┌──

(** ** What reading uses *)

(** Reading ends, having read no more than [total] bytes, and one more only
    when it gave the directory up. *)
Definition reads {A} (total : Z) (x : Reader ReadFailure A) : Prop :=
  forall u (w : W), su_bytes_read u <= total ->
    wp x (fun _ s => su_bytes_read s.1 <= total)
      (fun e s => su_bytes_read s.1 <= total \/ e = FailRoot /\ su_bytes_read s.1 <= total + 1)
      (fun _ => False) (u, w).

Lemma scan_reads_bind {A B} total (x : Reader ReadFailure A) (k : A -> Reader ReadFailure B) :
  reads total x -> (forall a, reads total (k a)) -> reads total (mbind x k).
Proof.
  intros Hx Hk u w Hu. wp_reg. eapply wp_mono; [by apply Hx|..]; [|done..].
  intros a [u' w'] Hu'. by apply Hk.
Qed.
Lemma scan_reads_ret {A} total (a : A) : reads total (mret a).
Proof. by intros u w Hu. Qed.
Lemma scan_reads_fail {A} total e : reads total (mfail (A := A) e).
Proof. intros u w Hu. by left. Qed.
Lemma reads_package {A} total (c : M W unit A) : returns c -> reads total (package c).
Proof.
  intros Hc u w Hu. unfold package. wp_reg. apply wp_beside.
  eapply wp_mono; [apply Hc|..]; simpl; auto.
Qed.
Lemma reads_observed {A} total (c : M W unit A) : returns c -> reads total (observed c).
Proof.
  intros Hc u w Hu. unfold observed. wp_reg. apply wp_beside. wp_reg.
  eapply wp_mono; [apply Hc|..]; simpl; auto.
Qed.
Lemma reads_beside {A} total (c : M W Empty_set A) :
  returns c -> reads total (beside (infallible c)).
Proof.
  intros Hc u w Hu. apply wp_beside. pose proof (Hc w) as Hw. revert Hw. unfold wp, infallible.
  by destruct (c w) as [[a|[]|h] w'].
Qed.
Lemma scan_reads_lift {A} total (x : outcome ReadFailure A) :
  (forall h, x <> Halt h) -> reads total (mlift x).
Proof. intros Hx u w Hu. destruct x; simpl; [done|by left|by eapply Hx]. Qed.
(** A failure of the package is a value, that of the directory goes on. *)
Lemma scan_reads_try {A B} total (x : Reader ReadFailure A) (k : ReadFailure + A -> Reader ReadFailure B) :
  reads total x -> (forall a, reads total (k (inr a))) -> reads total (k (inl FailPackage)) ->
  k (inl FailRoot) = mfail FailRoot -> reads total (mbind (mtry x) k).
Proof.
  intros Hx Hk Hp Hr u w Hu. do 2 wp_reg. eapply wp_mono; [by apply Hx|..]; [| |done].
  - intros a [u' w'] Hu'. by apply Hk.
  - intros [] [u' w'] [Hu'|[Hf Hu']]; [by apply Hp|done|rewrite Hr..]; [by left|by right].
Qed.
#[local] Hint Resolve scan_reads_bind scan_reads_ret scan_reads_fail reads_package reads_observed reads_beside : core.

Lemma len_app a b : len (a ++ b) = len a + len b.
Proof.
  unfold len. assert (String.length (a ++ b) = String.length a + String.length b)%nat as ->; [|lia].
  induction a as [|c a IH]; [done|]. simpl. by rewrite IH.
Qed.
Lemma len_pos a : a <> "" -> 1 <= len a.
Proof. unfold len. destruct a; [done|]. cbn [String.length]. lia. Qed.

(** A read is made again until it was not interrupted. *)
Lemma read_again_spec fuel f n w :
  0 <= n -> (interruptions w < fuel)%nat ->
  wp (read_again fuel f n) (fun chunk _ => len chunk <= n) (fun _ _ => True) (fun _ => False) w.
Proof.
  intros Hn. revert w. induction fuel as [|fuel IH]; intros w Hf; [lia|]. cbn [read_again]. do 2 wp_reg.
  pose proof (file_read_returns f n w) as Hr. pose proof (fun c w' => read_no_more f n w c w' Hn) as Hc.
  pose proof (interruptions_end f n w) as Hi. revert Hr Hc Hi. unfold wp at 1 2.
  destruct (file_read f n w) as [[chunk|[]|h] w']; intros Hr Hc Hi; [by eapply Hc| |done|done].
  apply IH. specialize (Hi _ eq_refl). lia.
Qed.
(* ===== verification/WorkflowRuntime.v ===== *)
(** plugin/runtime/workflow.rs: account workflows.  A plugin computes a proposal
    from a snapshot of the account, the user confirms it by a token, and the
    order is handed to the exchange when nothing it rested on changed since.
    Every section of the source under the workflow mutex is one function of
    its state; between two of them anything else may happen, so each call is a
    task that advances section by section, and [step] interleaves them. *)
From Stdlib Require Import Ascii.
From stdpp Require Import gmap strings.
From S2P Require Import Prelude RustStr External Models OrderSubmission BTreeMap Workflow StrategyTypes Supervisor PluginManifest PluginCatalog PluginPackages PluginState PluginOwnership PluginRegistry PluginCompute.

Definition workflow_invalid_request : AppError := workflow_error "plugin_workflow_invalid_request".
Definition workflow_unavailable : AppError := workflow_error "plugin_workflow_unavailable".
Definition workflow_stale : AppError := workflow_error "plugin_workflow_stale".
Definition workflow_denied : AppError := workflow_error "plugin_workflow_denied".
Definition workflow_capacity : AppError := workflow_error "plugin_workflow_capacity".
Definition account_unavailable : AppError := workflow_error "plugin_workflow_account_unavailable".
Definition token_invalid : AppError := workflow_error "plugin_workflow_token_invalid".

└──

# [What needs to be done]
Write out again exactly the lines that run from the one holding "Definition workflow_unavailable : AppError" through the last line of the data; omit all other lines.

# [Problem solution]
Definition workflow_unavailable : AppError := workflow_error "plugin_workflow_unavailable".
Definition workflow_stale : AppError := workflow_error "plugin_workflow_stale".
Definition workflow_denied : AppError := workflow_error "plugin_workflow_denied".
Definition workflow_capacity : AppError := workflow_error "plugin_workflow_capacity".
Definition account_unavailable : AppError := workflow_error "plugin_workflow_account_unavailable".
Definition token_invalid : AppError := workflow_error "plugin_workflow_token_invalid".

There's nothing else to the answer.